High court: Do health insurance plans have conflict of interest?
MetLife withdrew the long-term disability benefits of an Ohio woman after she got better.
Health insurance is a major issue under debate in the race for the presidency, but this week a controversial aspect of that business arrives at the US Supreme Court.
On Wednesday, the justices are set to examine how judges should approach policyholder disputes involving companies that both evaluate and pay medical disability claims administered under a federal retirement income law.
Do such companies operate in a conflict of interest between caring for their policyholders and enriching their shareholders? If such a conflict exists, how rigorously should federal judges examine decisions to deny benefits?
Federal appeals courts are sharply divided on how to answer those questions. The high court will confront the issue in the case of an Ohio woman diagnosed with a severe heart condition who was granted long-term disability benefits that were later withdrawn by the Metropolitan Life Insurance Company (MetLife).
Because of her condition, the woman, Wanda Glenn, was found to be "totally disabled." She began receiving disability benefits.
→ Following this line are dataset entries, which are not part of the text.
(** * Mission 7 abstract (scripts/mission7.py): a shallow embedding

    The script is a ROS node: it reads two subscription feeds (the roombas and
    the drone's odometry), drives an actionlib client (send_goal, cancel_goal,
    get_state, wait_for_result) and reads the ROS clock.  The pure helpers
    (roomba_distance, find_roomba_by_id, target_roomba_law) are embedded as
    functions over IEEE binary64 floats; the methods of [Mission7] are embedded
    in a small monad over a [World] that keeps the client's log, the attribute
    [_search_state] and the position in the feeds. *)

From Stdlib Require Import ZArith Floats List String Lia Bool Sorted.
Import ListNotations.

(** ** Python values and exceptions *)

Module Py.

Inductive exn : Type :=
| IndexError
| OverflowError
| ValueError
| AttributeError.

Inductive result (A : Type) : Type :=
| Ok (a : A)
| Raise (e : exn).
Arguments Ok {A} a.
Arguments Raise {A} e.

Definition bind {A B} (r : result A) (k : A -> result B) : result B :=
  match r with
  | Ok a => k a
  | Raise e => Raise e
  end.

(** [[f(x) for x in l]]: the elements are evaluated left to right and the
    first exception aborts the comprehension. *)
Fixpoint comprehension {A B} (f : A -> result B) (l : list A) : result (list B) :=
  match l with
  | [] => Ok []
  | x :: l' =>
      bind (f x) (fun y => bind (comprehension f l') (fun ys => Ok (y :: ys)))
  end.

(** [l[i]] for a Python or numpy sequence: negative indices count from the
    end, anything out of range raises IndexError. *)
Definition index {A} (l : list A) (i : Z) : result A :=
  let n := Z.of_nat (List.length l) in
  let j := (if i <? 0 then i + n else i)%Z in
  if ((0 <=? j) && (j <? n))%Z
  then match nth_error l (Z.to_nat j) with
       | Some a => Ok a
       | None => Raise IndexError
       end
  else Raise IndexError.

Definition is_finite (x : float) : bool :=
  negb (PrimFloat.is_nan x) && negb (PrimFloat.is_infinity x).
(** C6. The effective porosity of a result should be
    [porosity * (1 - vshale_mean)] with [0 <= porosity_effective <=
    porosity], the clay volume being a number of [[0, 1]].  The route does
    not test the calibration: with [gr_shale = gr_clean = 20] and a
    gamma-ray sample of 20 the clay volume is [nan], and the zone that is
    answered and stored has the porosity [3/11] of its density sample and
    the effective porosity [3/11 * (1 - nan) = nan], for any power
    function. *)
Theorem C6_degenerate_calibration_effective_porosity (power : Qc → Qc → Qc) :
  gr_shale_of Demo.equal_gr_request = gr_clean_of Demo.equal_gr_request
  ∧ ∃ petro interp,
      calculate_petrophysics power Demo.db 7 1 Demo.equal_gr_request
      = (Created petro interp, session_add Demo.db petro)
      ∧ Petrophysics.vshale petro = Some NaN
      ∧ Petrophysics.porosity petro = Some (Fin (frac 3 11))
      ∧ Petrophysics.porosity_effective petro = Some NaN
      ∧ ¬ (∃ phie : Qc,
             Petrophysics.porosity_effective petro = Some (Fin phie)
             ∧ 0 ≤ phie ∧ phie ≤ frac 3 11).
Proof.
  split; [reflexivity|].
  destruct (calculate_zone_created power Demo.db 1 (of_Z 90) (of_Z 110)
              Demo.equal_gr_request)
    as (petro & interp & Heq & gr & Hgr & _ & _ & _ & Hvsh & Hphi & Hphie & _);
    [discriminate|].
  exists petro, interp.
  assert (Petrophysics.vshale petro = Some NaN) as Hnan.
  { rewrite Hvsh. injection Hgr as <-. vm_compute. reflexivity. }
  assert (Petrophysics.porosity petro = Some (Fin (frac 3 11))) as Hp.
  { rewrite Hphi. by_compute. }
  assert (Petrophysics.porosity_effective petro = Some NaN) as He.
  { rewrite Hphie, Hp. rewrite Hvsh in Hnan. injection Hnan as ->. done. }
  split.
  { rewrite <- Heq.
    by apply (calculate_petrophysics_depths power Demo.db 7 1 Demo.well). }
  repeat split; try done.
  intros (phie & Hsome & _). by rewrite He in Hsome.
Qed.
(** * Tick location and formatting for time series axes

    A shallow embedding of [pandas/tseries/converter.py]: the ordinal
    conversion of clock times, the date-time unit converter, the annual
    spacing table, the four granularity finders and the dynamic
    locator / formatter pair, with the properties the specification
    states about them.

    Conventions of the embedding.
    - Python integers are [Z]; [//] and [%] are [Z.div] and [Z.modulo]
      (both round towards minus infinity, as in Python).
    - View limits ([vmin], [vmax]) are binary64 values in the source; every
      finite binary64 value is a rational, and they are modelled as [Q]:
      truncation and the test for a fractional part are exact on them.
    - Where the source really computes in binary64 (the clock-time round
      trip, the [1.15 * periodsperyear] thresholds, the [vmax + 1] of the
      annual finder) the model computes with Rocq's primitive binary64
      floats.
    - Structured arrays are lists of records, fancy-index assignment is a
      fold of stdpp's [alter] over the index array. *)

From Stdlib Require Import ZArith QArith Qround Lia Lqa Bool List.
From Stdlib Require Import PrimFloat FloatOps SpecFloat Uint63.
From stdpp Require Import base list strings gmap sorting.
(* ===== verification/Prelude.v ===== *)
(** * Verification of expose: a tunnel server and its client

    expose makes a local service public: a client keeps a websocket to the
    server, the server hands it the HTTP requests and TCP connections that
    arrive for its subdomain, and the client forwards them to the local
    service.  This library models the program's own logic and proves what makes
    it correct.  The sources are Rust, under [src/expose-common],
    [src/expose-server] and [src/expose-client]; this file is the prelude that
    all others load.

    ** Parts and files

    Shared by both programs (expose-common):
    - [RustStr]: byte strings with the operations of [str] the sources use.
    - [Types] (types.rs), [Errors] (error.rs), [Utils] (utils.rs): data,
      defaults, error texts, statuses and codes, the size check and the
      sanitization of subdomains.
    - [Protocol] (protocol.rs): versions, handshake data, the message envelope
      and its size-checked encoding.  bincode is a class, [BincodeCodec], whose
      only law is that reading gives back what was written; [CodecInstance] has
      an instance that satisfies it.
    - [WebSocket], [Http]: frames, requests and bodies of the network libraries
      as data; conversions of those libraries are classes.
    - [SocketTuning] (tcp_tuning.rs of both crates): the options of a socket.
    - [TaskPool]: tasks that call a shared store and interleave, their schedules
      and the bound on how far they overshoot a limit; no code of its own.

    The server (expose-server):
    - [PendingStore] (tunnel_manager.rs): the requests that wait for a client,
      their counters and metrics, the sweeper; its invariant [store_wf].
    - [Externals]: the rate limiter, hash and constant-time comparison of
      other crates, as classes.
    - [TunnelManager] (tunnel_manager.rs): registration, allocation of
      subdomains, pending requests, answers, disconnection, rate limiting.  An
      [Arc<ActiveTunnel>] is a value plus mutable cells in a heap.
    - [ManagerSpec]: the invariant [manager_wf], its preservation by every
      operation, and the behaviour of each operation on every branch.
    - [ManagerSystem]: the operations as steps of a transition system and what
      holds in every reachable state.
    - [Interleaving]: registration and removal of pending requests taken apart
      into single calls on the concurrent maps, as tasks that interleave.
    - [Registration]: the same for the registration and removal of tunnels.
    - [ServerConfig] (config.rs): keys, configuration, loading.
    - [ServerProxy], [ServerProxySpec] (proxy/): a public request from the Host
      header to the response; [Abandoned]: a request whose public client goes
      away, so that its handler is dropped where it waits.
    - [Metrics] (metrics.rs): every emission, what the tunnel manager reports
      and when; [ProxyMetrics] (proxy/): the proxy with what it reports;
      [SessionTraffic] (server.rs, tcp_proxy.rs): what a session reports of its
      client, and data that comes too late.
    - [IoUring] (platform/io_uring.rs): helpers that nothing calls yet.
    - [ServerTcp] (tcp_proxy.rs): TCP tunnels, each operation by itself.
    - [TcpListener] (tcp_proxy.rs): the accept loop of a TCP tunnel beside its
      readers, the client's frames and the removal of the tunnel.
    - [ServerSession], [ServerSessionSpec] (server.rs): a client's websocket
      from the handshake to the end.
    - [ServerRun] (server.rs, tls.rs, platform/mod.rs): the server's state, its
      start and its listeners; [Startup] (main.rs, tracing.rs): the program
      around it.
    - [Router] (server.rs, admin.rs): the routes, the layers of the admin API,
      and which component answers a request.
    - [Admin] (admin.rs, middleware/auth.rs): the admin API.
    - [Health] (health.rs): the utilization report with its 32-bit floats,
      readiness and liveness.
    - [Splice] (zero_copy/): copying between sockets through a pipe.

    The client (expose-client):
    - [LocalProxy] (proxy.rs): buffers of streamed requests, forwarding.
    - [Backoff] (tunnel.rs): reconnection.
    - [ClientTunnel] (tunnel.rs, tcp_proxy.rs): the handshake, frames, local TCP
      connections, the loop of a session.
    - [ClientSession]: what a session guarantees, and its teardown.
    - [ClientConfig] (cli.rs, config.rs, client.rs, main.rs): the command line,
      the configuration files and what they are merged into.
    - [Multi] (multi.rs): several tunnels over one websocket; [MultiSpec] has
      the invariant of its tables and its routing, [MultiRefinement] its
      agreement with the client of one tunnel.

    Both ends together:
    - [Streaming]: a large request body from the server to the local service.
    - [TcpStreams]: the bytes of a TCP connection in both directions.
    - [Contact] (tunnel.rs): a whole session of the client, and its handshake
      against the frames the server's session sends.
    - [RoundTrip]: a public request to the local service and its answer back,
      across [ServerProxy], [ClientTunnel], [LocalProxy] and [ServerSession].
    - [ClientRun] (tunnel.rs): the loop of a client's session beside the proxy
      tasks, the ping task and the writer, interleaved.
    - [MultiServed]: the client of several tunnels against the server.

    [UnitTests] runs the unit tests of the modelled files on the model.
    [Witnesses], [MultiWitnesses] and [SystemWitnesses] apply the theorems that
    have hypotheses to concrete states.

    ** How code becomes definitions

    A struct is a record, an enum an inductive type, a [DashMap] a [gmap], a
    [Result] the monad [Result] below, an unsigned integer an [N] with its
    wrapping or saturating operations written out ([usize] has 64 bits).  A
    method that changes its object takes the state last and returns the new
    one; messages that are sent are returned in order.  A oneshot channel is an
    identifier and a send on it a [Delivery].  Randomness, clocks, fresh ids
    and the outcomes of system calls are arguments, so the theorems hold for
    all of them.  A socket that is read is the list of what it yields.  A Rust
    panic is [None] where one can happen ([slice::chunks] of size zero).
    Definitions carry the name of the code they model, with the type as a
    prefix where two would clash.

    Recursion is structural.  Fuel appears in [Http.chunks_go] (the length of
    the slice, enough by [Http.chunks_concat]), in [RustStr.strip_all] (the
    length of the string), in [TaskPool.run_task] (six calls for a pending
    request, enough by [Interleaving.alone_is_atomic], and four for a tunnel, by
    [Registration.registration_alone]), and in [Splice.splice_loop] (a round
    moves a byte at least; enough by [Splice.splice_connection_spec]).

    ** What the theorems show

    - Every accepted request is answered at most once, on its own channel and
      with its own id, and none is lost ([ManagerSystem]); at most one answer
      survives arbitrary interleaving of the single map calls ([Interleaving]).
    - The configured limits hold and the counters are exact when operations are
      atomic ([ManagerSystem]); with [n] workers the global limit is overshot by
      at most [n - 1], and the counters can drift ([Interleaving]); the same
      holds for tunnels, and a name can be given twice ([Registration]).
    - Registration, allocation, answering, disconnection, sweeping and rate
      limiting do what they promise on every branch ([ManagerSpec],
      [PendingStore]).
    - A public request reaches only the tunnel of its subdomain, bodies are
      bounded, and streamed bodies and TCP bytes arrive unchanged
      ([ServerProxySpec], [Streaming], [TcpStreams]).
    - From end to end, whole or streamed and interleaved with others, a public
      request is one local call for what was asked, and its answer goes to that
      client and to no other ([RoundTrip]); under every interleaving a client
      answers each call at most once ([ClientRun]).
    - Paths the server keeps for itself never reach a tunnel, every other path
      is the proxy's ([Router]).
    - Emitting metrics changes nothing; each request that is started is reported
      as completed or failed once, and the bytes reported are those that were
      sent or came ([ProxyMetrics], [SessionTraffic]); as long as operations do
      not overlap the gauge of pending requests is exact and that of tunnels is
      wrong by the disconnects nobody reported ([Metrics]).
    - Nobody gets a tunnel or uses the admin API without the right version and
      key ([ServerSessionSpec], [Admin], [ServerConfig]).
    - A client the server admits learns of the tunnel that was registered; one
      it refuses learns why, except for its name ([Contact]).
    - The client of several tunnels keeps its tables well formed, picks the
      tunnel the server resolved ([MultiSpec]), and with one tunnel refines the
      client of a single one ([MultiRefinement]).
    - A TCP connection is announced, carried and closed in order under every
      interleaving ([TcpListener]); the splice loop ends and keeps the stream in
      order ([Splice]).
    - The configuration of either side is what its sources say, and every
      error has its reason ([ServerConfig], [ClientConfig], [ServerRun]).
    - The health report is exact at the default limits ([Health]).
    - Encoding round-trips and is bounded; the two sides understand each
      other's versions and URLs ([Protocol], [ClientSession]).
    - The client's reconnection terminates as configured ([Backoff]).
    - Several theorems state defects of the code as it is: sessions that fail
      leave their tunnel behind, the join of the writer that never returns, the
      stale session that removes its successor ([ServerSessionSpec]), the
      client's teardown ([ClientSession]), the races of [Interleaving] and
      [Registration], requests lost before the acknowledgement ([Contact]), a
      second tunnel that is never served, attempts that are never counted
      ([MultiServed]), TCP tunnels that are confused ([MultiSpec]), readers that
      outlive their tunnel ([TcpListener]), bytes left in a pipe ([Splice]), a
      full store that is healthy ([Health]), an HTTPS listener nobody waits
      for ([ServerRun]), a tunnel that falls silent after one large answer
      ([ClientRun]), late TCP data that ends a session ([SessionTraffic]), and
      requests nobody waits for that keep a tunnel full ([Abandoned]).

    ** What is not modelled

    What the libraries do with what they are given: the metrics exporter, the
    tracing subscriber, tokio-uring, tower's limit and axum's matching of paths
    are parameters, the last with its documented laws.  [buffer.rs] converts
    between representations of bytes that are one here.  What is printed and
    logged is left out.  The order in which a concurrency limit admits requests is not
    modelled, nor are the metrics of a handler that is dropped.  Back-pressure of bounded channels is not modelled: a
    send that waits is a send that happens later.  The writer and ping tasks of
    the multi-tunnel client are those of the single client ([ClientSession],
    [ClientRun]) and enter a session as outcomes.  The repository's tests that
    need a pipe, files or a running server are not among [UnitTests]. *)

From stdpp Require Export base gmap strings list fin_maps fin_map_dom pretty numbers.
From stdpp Require Export relations.
From Stdlib Require Export ZifyBool ZifyN ZifyNat.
She also followed her physician's advice and a treatment program, and her health began to improve. When these improvements were reflected in her doctor's reports, MetLife cited the reports and withdrew the benefits. The company said Ms. Glenn was not totally disabled and could find sedentary work.
Glenn filed a lawsuit. A federal judge upheld MetLife's decision, but a federal appeals court panel reversed it. The appeals court said that MetLife was operating under a conflict of interest by both evaluating and paying claims, and that the company's decision to cut off Glenn's benefits was arbitrary and capricious.
In its appeal to the Supreme Court, MetLife says that a company that both evaluates and pays claims does not necessarily operate under a conflict of interest. Lawyers for the company say that Congress in passing the Employee Retirement Income Security Act (ERISA) authorized companies like MetLife to both evaluate and pay claims.
"It is far more efficient to have a single company that issued the funding mechanism based on the plan design evaluate a benefit claim ... than to divide those functions between two separate companies," writes Washington lawyer Miguel Estrada, in his brief on behalf of MetLife.
Mr. Estrada warns that a finding of conflict of interest and a higher standard of judicial review would lead to increased premiums for policyholders or "diminish the generosity of plan designs." He adds that it could deter employers from forming new benefit plans.
Estrada urges the justices to adopt a standard of review that is deferential to the company's decisions.
Lawyers for Glenn say MetLife's business operations are a classic example of conflict of interest. "When an umpire bets on the outcome of a game he is refereeing, he has a conflict of interest," writes E. Joshua Rosenkranz, a lawyer for Glenn, in his brief.
"MetLife is equally conflicted when it decides whether a beneficiary is entitled to benefits. If MetLife answers 'yes,' then it is the one who has to pay; the beneficiary's gain is MetLife's loss," Mr. Rosenkranz writes.
Judges should take this conflict into account when reviewing benefits denials and should apply "especially careful scrutiny" to ensure that financial incentives have not tainted a company's fiduciary duty to its policyholders, he says.
In a friend-of-the-court brief, the American Council of Life Insurers says appeals courts finding a conflict of interest have embraced "an overly simplistic view of the economic realities of the business of insurance."
"An insurer's economic success will depend on its ability to accurately underwrite the policies it issues – not on its denial of valid claims," writes Bart Karwath in the ACLI brief.
The American Dental Association expressed its concern about conflicts of interest. "The ineluctable fact is, such conflicts are real, pervasive and affect benefits decisions in multiple ways, whether consciously or non-consciously, whether overtly or subtly," writes Jerrold Ganzfried in a friend-of-the-court brief on behalf of the ADA.